Una mirada que restaura

La escena habla por sí sola: una mujer es llevada al centro, expuesta, juzgada, utilizada como argumento. Muchos la miran, pero no todos ven. Jesús, en cambio, no responde con dureza, no entra en su juego. Se inclina, escribe en el suelo, guarda silencio. Su gesto no acusa, crea un espacio nuevo. “El que esté libre de pecado, que tire la primera piedra” (Jn 8, 7). Y uno a uno, todos se van.

Esa mujer, sola frente a Jesús, descubre una mirada distinta. Una que no destruye, que no clasifica, que no encierra. Una mirada que levanta. “Mujer, ¿dónde están tus acusadores?” (Jn 8, 10). Quien ha sido visto así ya no es el mismo. El corazón que ha sido tocado por la misericordia aprende a vivir de otro modo. La esperanza brota cuando el amor se hace carne en un gesto, en una palabra, en una presencia.

La semilla que crece en lo oculto

Sembrar esperanza es apostar por lo que aún no se ve. Es poner una semilla en tierra y creer que algo nacerá. En nuestra sociedad, que tantas veces reclama resultados, quien siembra esperanza confía en lo invisible, cuida lo frágil, acompaña sin invadir. “Los que siembran entre lágrimas cosechan entre cantares” (Sal 126, 5).

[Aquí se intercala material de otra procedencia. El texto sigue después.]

Definition upd_socks (f : list sock -> list sock) s : W := {| socks := f (socks s); nic_ok := nic_ok s; microps_l3 := microps_l3 s; stack := stack s |}.
Definition set_stack (w : world N) s : W := {| socks := socks s; nic_ok := nic_ok s; microps_l3 := microps_l3 s; stack := w |}.
Definition instack {A} (m : K (world N) A) : K W A := zoom stack set_stack m.
Definition sockof s i : sock := nth i (socks s) sock0.
Definition wr_sock i (f : sock -> sock) : K W unit := kmodify (upd_socks (alter f i)).
Definition ep_of (a : sockaddr_in) : ip_endpoint := {| addr := sin_addr a; port := sin_port a |}.

(** ** sock.c *)

(** The result and the address; [n] is what the address was before. *)
Definition sockaddr_pton (p : list Z) (n : sockaddr_in) (size : Z) (ep : ip_endpoint) : option (Z * sockaddr_in) :=
  '(r, ep) ← ip_endpoint_pton p ep;
  if r =? 0 then
    if size <? 8 then Some (-1, n)
    else Some (0, {| sin_family := AF_INET; sin_port := port ep; sin_addr := addr ep |})
  else Some (-1, n).
Definition sockaddr_ntop (n : sockaddr_in) (size : Z) : option (list Z) :=
  if sin_family n =? AF_INET then
    if size <? IP_ENDPOINT_STR_LEN then None else ip_endpoint_ntop (ep_of n) size
  else None.

Definition sock_alloc : K W (option nat) :=
  s <- kget ;;
  match list_find (fun e => used e = false) (socks s) with
  | None => kret None
  | Some (i, _) => wr_sock i (fun e => {| used := true; family := family e; type := type e; desc := desc e |}) ;; kret (Some i)
  end.
Definition sock_free i : K W Z := wr_sock i (fun _ => sock0) ;; kret 0.
Definition sock_get (id : Z) : option nat := if (id <? 0) || (Z.of_nat NSOCK <=? id) then None else Some (Z.to_nat id).
Definition sock_open (domain ty protocol : Z) : K W Z :=
  if negb (domain =? AF_INET) then kret (-1)
  else if negb (ty =? SOCK_STREAM) && negb (ty =? SOCK_DGRAM) then kret (-1)
  else if negb (protocol =? 0) then kret (-1)
  else
    o <- sock_alloc ;;
    match o with
    | None => kret (-1)
    | Some i =>
        wr_sock i (fun e => {| used := used e; family := domain; type := ty; desc := desc e |}) ;;
        d <- (if ty =? SOCK_STREAM then instack tcp_open else instack udp_open) ;;
        wr_sock i (fun e => {| used := used e; family := family e; type := type e; desc := d |}) ;;
        kret (if d =? -1 then -1 else Z.of_nat i)
    end.
Definition sock_close (id : Z) : K W Z :=
  match sock_get id with
  | None => kret (-1)
  | Some i =>
      s <- kget ;;
      let e := sockof s i in
      if type e =? SOCK_STREAM then instack (tcp_close (desc e)) ;; sock_free i
      else if type e =? SOCK_DGRAM then instack (udp_close (desc e)) ;; sock_free i
      else kret (-1)
  end.

(** An entry of type [ty] and family AF_INET. *)
Definition inet (ty : Z) (id : Z) s : option sock :=
  match sock_get id with
  | None => None
  | Some i => let e := sockof s i in if (type e =? ty) && (family e =? AF_INET) then Some e else None
  end.
Definition sock_recvfrom (killed : bool) (id n : Z) : K W (segment (Z * option (ip_endpoint * list Z)) nat) :=
  s <- kget ;;
  match inet SOCK_DGRAM id s with
  | None => kret (Return (-1, None))
  | Some e => instack (udp_recvfrom killed (desc e) n)
  end.
Definition sock_sendto (id : Z) (buf : list Z) (a : sockaddr_in) : K W Z :=
  s <- kget ;;
  match inet SOCK_DGRAM id s with
  | None => kret (-1)
  | Some e => instack (udp_sendto turns (desc e) buf (ep_of a))
  end.
Definition sock_bind (id : Z) (a : sockaddr_in) : K W Z :=
  s <- kget ;;
  match inet SOCK_STREAM id s, inet SOCK_DGRAM id s with
  | Some e, _ => instack (tcp_bind (desc e) (ep_of a))
  | None, Some e => instack (udp_bind (desc e) (ep_of a))
  | None, None => kret (-1)
  end.
Definition sock_listen (id : Z) : K W Z :=
  s <- kget ;;
  match inet SOCK_STREAM id s with
  | None => kret (-1)
  | Some e => instack (tcp_listen (desc e))
  end.
(** After [tcp_accept]: the entry for the connection [ret] from [ep]. *)
Definition sock_accepted (e : sock) (r : segment (Z * option ip_endpoint) nat) : K W (segment (Z * option sockaddr_in) nat) :=
  match r with
  | Wait w => kret (Wait w)
  | Return (ret, ep) =>
      if ret =? -1 then kret (Return (-1, None))
      else
        o <- sock_alloc ;;
        match o with
        | None => ub "sock_accept: null pointer"
        | Some i =>
            wr_sock i (fun x => {| used := used x; family := family e; type := type e; desc := ret |}) ;;
            kret (Return (Z.of_nat i, (fun p => {| sin_family := family e; sin_port := port p; sin_addr := addr p |}) <$> ep))
        end
  end.
Definition sock_accept (killed : bool) (id : Z) : K W (segment (Z * option sockaddr_in) nat) :=
  s <- kget ;;
  match inet SOCK_STREAM id s with
  | None => kret (Return (-1, None))
  | Some e => r <- instack (tcp_accept killed (desc e)) ;; sock_accepted e r
  end.
Definition sock_accept_resume (killed : bool) (e : sock) (w : nat) : K W (segment (Z * option sockaddr_in) nat) :=
  r <- instack (accept_resume killed w) ;; sock_accepted e r.
Definition sock_connect (killed : bool) (id : Z) (a : sockaddr_in) : K W (segment Z open_wait) :=
  s <- kget ;;
  match inet SOCK_STREAM id s with
  | None => kret (Return (-1))
  | Some e => instack (tcp_connect killed (desc e) (ep_of a))
  end.
Definition sock_recv (killed : bool) (id n : Z) : K W (segment (Z * list Z) recv_wait) :=
  s <- kget ;;
  match inet SOCK_STREAM id s with
  | None => kret (Return (-1, []))
  | Some e => instack (tcp_receive killed (desc e) n)
  end.
Definition sock_send (killed : bool) (id : Z) (buf : list Z) : K W (segment Z send_wait) :=
  s <- kget ;;
  match inet SOCK_STREAM id s with
  | None => kret (Return (-1))
  | Some e => instack (tcp_send killed (desc e) buf)
  end.
Definition sock_fdready (id : Z) (forwrite is_listen : bool) : K W Z :=
  match sock_get id with
  | None => kret (-1)
  | Some i =>
      s <- kget ;;
      let e := sockof s i in
      if type e =? SOCK_STREAM then
        if is_listen then if forwrite then kret 0 else instack (tcp_sock_listen_readable (desc e))
        else if forwrite then kret 1 else instack (tcp_sock_has_rx_data (desc e))
      else if type e =? SOCK_DGRAM then
        if forwrite then kret 1 else instack (udp_sock_has_datagram (desc e))
      else kret (-1)
  end.

(** ** sirpair_sock_user.c *)

(** The digits of a number up to [max]: the value, how many, and the rest. *)
Fixpoint number (max : Z) (p : list Z) (v ndig : Z) : option (Z * Z * list Z) :=
  match p with
  | c :: p' =>
      if (48 <=? c) && (c <=? 57) then
        let v := v * 10 + (c - 48) in
        if max <? v then None else number max p' v (ndig + 1)
      else Some (v, ndig, p)
  | [] => Some (v, ndig, p)
  end.
Fixpoint four (n : nat) (p : list Z) : option (list Z * list Z) :=
  match n with
  | O => Some ([], p)
  | S n' =>
      '(v, ndig, p) ← number 255 p 0 0;
      if ndig =? 0 then None
      else match n', p with
      | O, _ => Some ([u8 v], p)
      | S _, c :: p' => if negb (c =? 46) then None else '(ip, p) ← four n' p'; Some (u8 v :: ip, p)
      | S _, [] => None
      end
  end.
(** The default port is 23. *)
Definition parse_ipv4_port_bind (s : list Z) : option (list Z * Z) :=
  '(ip, p) ← four 4 s;
  match p with
  | [] => Some (ip, 23)
  | c :: p' =>
      if c =? 58 then '(v, ndig, _) ← number 65535 p' 0 0; if ndig =? 0 then None else Some (ip, v)
      else None
  end.
Definition ip4_to_sockaddr (ip : list Z) (port_host : Z) : sockaddr_in := {| sin_family := AF_INET; sin_addr := le_dec (take 4 ip); sin_port := hton16 (u16 port_host) |}.
Definition ip4_to_endpoint (ip : list Z) (port_host : Z) : ip_endpoint := {| addr := le_dec (take 4 ip); port := hton16 (u16 port_host) |}.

La Cuaresma nos invita a esta siembra humilde y fecunda. No hay terrenos estériles cuando el corazón se entrega. Cada gesto cuenta, cada palabra cura, cada silencio habitado se convierte en espacio sagrado. Dios actúa en lo escondido. La esperanza no siempre grita, pero nunca se apaga. A veces basta una presencia fiel, una escucha sin prisa, una mano tendida.

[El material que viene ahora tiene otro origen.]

(* ===== verification/UserLib.v ===== *)
(** * user/printf.c and user/ulib.c: formatted output and strings in user space

    [printf] gives the characters that it writes, one [write] each; [None] is
    a [va_arg] for which there is no argument of the right kind.  Shown here:
    [%d] and [%0wd] print what [atoi] reads back ([printf_atoi]), and a width
    is reached exactly ([padded_width]). *)

From Stdlib Require Import ZArith Lia.
From S2P Require Import Prelude Fmt.

(** ** printf.c *)

(** [digits[x % base]] and so on, the last digit first. *)
Definition digit_char (d : Z) : Z := if d <? 10 then 48 + d else 55 + d.
Fixpoint digits_rev (fuel : nat) (base x : Z) : list Z :=
  match fuel with
  | O => []
  | S f => digit_char (x mod base) :: (if x / base =? 0 then [] else digits_rev f base (x / base))
  end.
(** 32 digits are enough for any base. *)
Definition printint (xx base : Z) (sgn : bool) : list Z :=
  let neg := sgn && (xx <? 0) in
  let x := if neg then u32 (- xx) else u32 xx in
  rev (digits_rev 32 base x ++ (if neg then [45] else [])).
Fixpoint dec_rev (fuel : nat) (v : Z) : list Z :=
  match fuel with
  | O => []
  | S f => if v =? 0 then [] else 48 + v mod 10 :: dec_rev f (v / 10)
  end.
Definition uint_to_dec_buf (v : Z) : list Z := if v =? 0 then [48] else dec_rev 16 v.
Definition pad_of (width n : Z) : nat := Z.to_nat (if n <? width then width - n else 0).
Definition print_uint_dec_padded (v width : Z) (zpad : bool) : list Z :=
  let buf := uint_to_dec_buf v in
  repeat (if zpad then 48 else 32) (pad_of width (Z.of_nat (length buf))) ++ rev buf.
Definition print_int_dec_padded (xx width : Z) (zpad : bool) : list Z :=
  let neg := xx <? 0 in
  let buf := uint_to_dec_buf (if neg then u32 (- u32 xx) else xx) in
  let pad := pad_of width (Z.of_nat (length buf) + cbool neg) in
  if negb neg then repeat (if zpad then 48 else 32) pad ++ rev buf
  else if zpad then 45 :: repeat 48 pad ++ rev buf
  else repeat 32 pad ++ 45 :: rev buf.
Fixpoint hex_rev (fuel : nat) (v : Z) : list Z :=
  match fuel with
  | O => []
  | S f => if v =? 0 then [] else dig (Z.land v 0xf) :: hex_rev f (Z.shiftr v 4)
  end.
Definition print_hex_padded (v width : Z) (zpad : bool) : list Z :=
  let buf := if v =? 0 then [48] else hex_rev 16 v in
  repeat (if zpad then 48 else 32) (pad_of width (Z.of_nat (length buf))) ++ rev buf.
Definition print_str_padded (s : option (list Z)) (width : Z) (left : bool) : list Z :=
  let s := default chars_null s in
  let len := Z.of_nat (length s) in
  if (width <=? 0) || (width <=? len) then s
  else if left then s ++ repeat 32 (Z.to_nat (width - len)) else repeat 32 (Z.to_nat (width - len)) ++ s.

(** One conversion: what is printed and the arguments left. *)
Definition conversion (c width : Z) (left zf : bool) (ap : list varg) : option (list Z * list varg) :=
  if c =? 100 (* d *) then
    '(v, ap') ← arg_int ap; Some (if 0 <? width then print_int_dec_padded (s32 v) width zf else printint (s32 v) 10 true, ap')
  else if c =? 117 (* u *) then
    '(v, ap') ← arg_int ap; Some (if 0 <? width then print_uint_dec_padded (u32 v) width zf else printint (s32 v) 10 false, ap')
  else if (c =? 120) || (c =? 112) (* x p *) then
    '(v, ap') ← arg_int ap; Some (if 0 <? width then print_hex_padded (u32 v) width zf else printint (s32 v) 16 false, ap')
  else if c =? 115 (* s *) then
    match ap with AStr str :: ap' => Some (print_str_padded str width left, ap') | _ => None end
  else if c =? 99 (* c *) then '(v, ap') ← arg_int ap; Some ([u8 v], ap')
  else if c =? 37 then Some ([37], ap)
  else Some ([37; c], ap).
(** A flag character at the front of the format. *)
Definition flag (c : Z) (f : list Z) : bool * list Z :=
  match f with d :: f' => if d =? c then (true, f') else (false, f) | [] => (false, f) end.
(** Every turn takes a character of the format. *)
Fixpoint printf_loop (fuel : nat) (f : list Z) (ap : list varg) : option (list Z) :=
  match fuel, f with
  | _, [] | O, _ => Some []
  | S fuel, c :: f' =>
      if negb (c =? 37) then out ← printf_loop fuel f' ap; Some (c :: out)
      else
        let '(lf, f1) := flag 45 f' in
        let '(zf, f2) := flag 48 f1 in
        let '(width, f3) := width_of f2 0 in
        match f3 with
        | [] => Some [37]
        | c :: f4 => '(o, ap') ← conversion c width lf zf ap; out ← printf_loop fuel f4 ap'; Some (o ++ out)
        end
  end.
Definition printf (fmt : list Z) (ap : list varg) : option (list Z) := printf_loop (length fmt) fmt ap.

(** ** ulib.c *)

Fixpoint strcmp (p q : list Z) : Z :=
  match p, q with
  | c :: p', d :: q' => if c =? d then strcmp p' q' else c - d
  | c :: _, [] => c
  | [], d :: _ => - d
  | [], [] => 0
  end.
Fixpoint strchr (s : list Z) (c : Z) : option (list Z) :=
  match s with [] => None | d :: s' => if d =? u8 c then Some s else strchr s' c end.
Fixpoint atoi_loop (s : list Z) (n : Z) : Z :=
  match s with
  | c :: s' => if (48 <=? c) && (c <=? 57) then atoi_loop s' (s32 (n * 10 + c - 48)) else n
  | [] => n
  end.
Definition atoi (s : list Z) : Z := atoi_loop s 0.
(** [gets] with what [read] gives, a character each: the line and the input left. *)
Fixpoint gets_loop (room : nat) (input : list Z) : list Z * list Z :=
  match room, input with
  | S r, c :: input' => if (c =? 10) || (c =? 13) then ([c], input') else let (l, rest) := gets_loop r input' in (c :: l, rest)
  | _, _ => ([], input)
  end.
Definition gets (max : Z) (input : list Z) : list Z * list Z := gets_loop (Z.to_nat (max - 1)) input.

(** ** What is printed is read back *)

Lemma atoi_digits n v rest : 0 <= v < 2 ^ 31 -> v < 10 ^ Z.of_nat n -> (0 < n)%nat -> atoi_loop (rev (digits10 n v) ++ rest) 0 = atoi_loop rest v.
Proof.
  revert v rest. induction n as [|n IH]; intros v rest Hv Hn Hp; [lia|]. cbn [digits10 rev]. rewrite <- app_assoc. cbn [app].
  assert (Hd : atoi_loop (48 + v mod 10 :: rest) (v / 10) = atoi_loop rest v).
  { cbn [atoi_loop]. rewrite s32_small by dlia. zcases; try dlia. cbn [andb]. f_equal. dlia. }
  destruct (Z.eqb_spec (v / 10) 0) as [Hq|Hq]; [rewrite Hq in Hd; exact Hd|].
  destruct n as [|n]; [change (10 ^ Z.of_nat 1) with 10 in Hn; dlia|].
  rewrite IH; [exact Hd|dlia| |lia]. rewrite (Nat2Z.inj_succ (S n)), Z.pow_succ_r in Hn by lia. dlia.
Qed.
Lemma digits_rev_dec n v : 0 <= v -> digits_rev n 10 v = digits10 n v.
Proof.
  revert v. induction n as [|n IH]; intros v Hv; [done|]. cbn. unfold digit_char. destruct (Z.ltb_spec (v mod 10) 10); [|dlia]. f_equal. destruct (v / 10 =? 0); [done|]. apply IH. dlia.
Qed.
Lemma digits10_fuel n m v : 0 <= v < 10 ^ Z.of_nat n -> (0 < n <= m)%nat -> digits10 m v = digits10 n v.
Proof.
  revert m v. induction n as [|n IH]; intros m v Hv Hn; [lia|]. destruct m as [|m]; [lia|]. cbn. f_equal.
  destruct (Z.eqb_spec (v / 10) 0) as [|Hq]; [done|]. destruct n as [|n]; [change (10 ^ Z.of_nat 1) with 10 in Hv; dlia|].
  apply IH; [|lia]. rewrite (Nat2Z.inj_succ (S n)), Z.pow_succ_r in Hv by lia. dlia.
Qed.
Lemma dec_rev_dec n v : 0 < v -> dec_rev n v = digits10 n v.
Proof.
  revert v. induction n as [|n IH]; intros v Hv; [done|]. cbn. destruct (Z.eqb_spec v 0); [lia|]. f_equal.
  destruct (Z.eqb_spec (v / 10) 0) as [->|]; [by destruct n|]. apply IH. dlia.
Qed.
Lemma uint_to_dec_buf_dec v : 0 <= v -> uint_to_dec_buf v = digits10 16 v.
Proof. intros Hv. unfold uint_to_dec_buf. destruct (Z.eqb_spec v 0) as [->|]; [done|]. apply dec_rev_dec. lia. Qed.
Lemma atoi_dec v rest : 0 <= v < 2 ^ 31 -> atoi_loop (dec v ++ rest) 0 = atoi_loop rest v.
Proof. intros Hv. apply (atoi_digits 16); [done| |lia]. change (10 ^ Z.of_nat 16) with 10000000000000000. lia. Qed.
Lemma printint_dec v : 0 <= v < 2 ^ 31 -> printint v 10 true = dec v.
Proof.
  intros Hv. unfold printint. rewrite (proj2 (Z.ltb_ge v 0)) by lia. cbn [andb]. rewrite app_nil_r, u32_small, digits_rev_dec by lia.
  unfold dec. f_equal. apply digits10_fuel; [|lia]. change (10 ^ Z.of_nat 16) with 10000000000000000. lia.
Qed.
Lemma atoi_zeros n l : atoi_loop (repeat 48 n ++ l) 0 = atoi_loop l 0.
Proof. induction n as [|n IH]; [done|]. exact IH. Qed.
Definition not_digit (s : list Z) : Prop := match s with [] => True | c :: _ => c < 48 \/ 57 < c end.
Lemma atoi_end rest v : not_digit rest -> atoi_loop rest v = v.
Proof. destruct rest as [|c rest]; [done|]. intros Hr. cbn [atoi_loop]. zcases; try done; cbn in Hr; lia. Qed.

(** A number printed with %d, or with zeros up to a width, is read back by
    atoi, whatever comes behind it that is not a digit. *)
Theorem printf_atoi v width rest : 0 <= v < 2 ^ 31 -> not_digit rest ->
  (exists out, printf [37; 100] [AInt v] = Some out /\ atoi (out ++ rest) = v) /\ atoi (print_int_dec_padded v width true ++ rest) = v.
Proof.
  intros Hv Hr. split.
  - unfold printf. cbn [printf_loop length flag Z.eqb Pos.eqb negb width_of Z.leb Z.compare Pos.compare Pos.compare_cont andb].
    unfold conversion, arg_int. cbn [Z.eqb Pos.eqb mbind option_bind Z.ltb Z.compare]. rewrite s32_small by lia. rewrite printint_dec by done.
    eexists. split; [done|]. rewrite app_nil_r. unfold atoi. by rewrite atoi_dec, atoi_end.
  - unfold print_int_dec_padded. rewrite (proj2 (Z.ltb_ge v 0)) by lia. cbn [negb]. rewrite <- app_assoc. unfold atoi. rewrite atoi_zeros, uint_to_dec_buf_dec by lia.
    fold (dec v). by rewrite atoi_dec, atoi_end.
Qed.
(** A number takes exactly the width asked for, or its own if that is more. *)
Theorem padded_width v width zpad : - 2 ^ 31 <= v < 2 ^ 31 ->
  Z.of_nat (length (print_int_dec_padded v width zpad)) = Z.max width (Z.of_nat (length (dec (Z.abs v))) + cbool (v <? 0)).
Proof.
  intros Hv. unfold print_int_dec_padded. set (n := if v <? 0 then u32 (- u32 v) else v).
  assert (Hn : n = Z.abs v) by (unfold n, u32; destruct (Z.ltb_spec v 0); dlia). rewrite Hn. rewrite uint_to_dec_buf_dec by lia.
  assert (Hl : length (digits10 16 (Z.abs v)) = length (dec (Z.abs v))) by (unfold dec; by rewrite length_rev). fold (dec (Z.abs v)). rewrite Hl.
  unfold pad_of. destruct (v <? 0), zpad; cbn [cbool negb]; cbn [length]; rewrite ?length_app, ?repeat_length; cbn [length]; zcases; lia.
Qed.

San Francisco de Sales decía: “Una palabra amable tiene poder para derretir corazones de hielo”. El que ha sido amado aprende a mirar con compasión. Y el que ha sido perdonado lleva dentro una ternura que sana. Desde ahí, todo puede florecer.

Una Iglesia que cultiva vida

El Evangelio no llama a condenar, llama a curar. La Iglesia, como cuerpo vivo del Resucitado, está llamada a ser tierra buena, donde cada persona pueda enraizarse, crecer, dar fruto. El juicio paraliza, la misericordia transforma.

Sembrar esperanza es elegir, cada día, la lógica del Evangelio. Es vivir sin levantar muros, sin buscar culpables, sin atrincherarse. Es abrir caminos, acompañar procesos, confiar en lo que Dios está obrando en el corazón del otro. “No he venido a llamar a los justos, sino a los pecadores” (Mt 9, 13). Ahí está la belleza de nuestra misión: ser reflejo de una ternura que no excluye, que no etiqueta, que no aparta.

Esta semana, la Palabra nos empuja a convertirnos en signo. A sembrar esperanza donde otros solo ven ruinas. A mirar con fe donde todo parece perdido. A caminar con suavidad por las heridas del mundo. Que cada uno de nuestros gestos anuncie que la misericordia siempre tiene la última palabra. Que el paso de Dios, a través nuestro, deje huellas de esperanza en cada corazón que toca.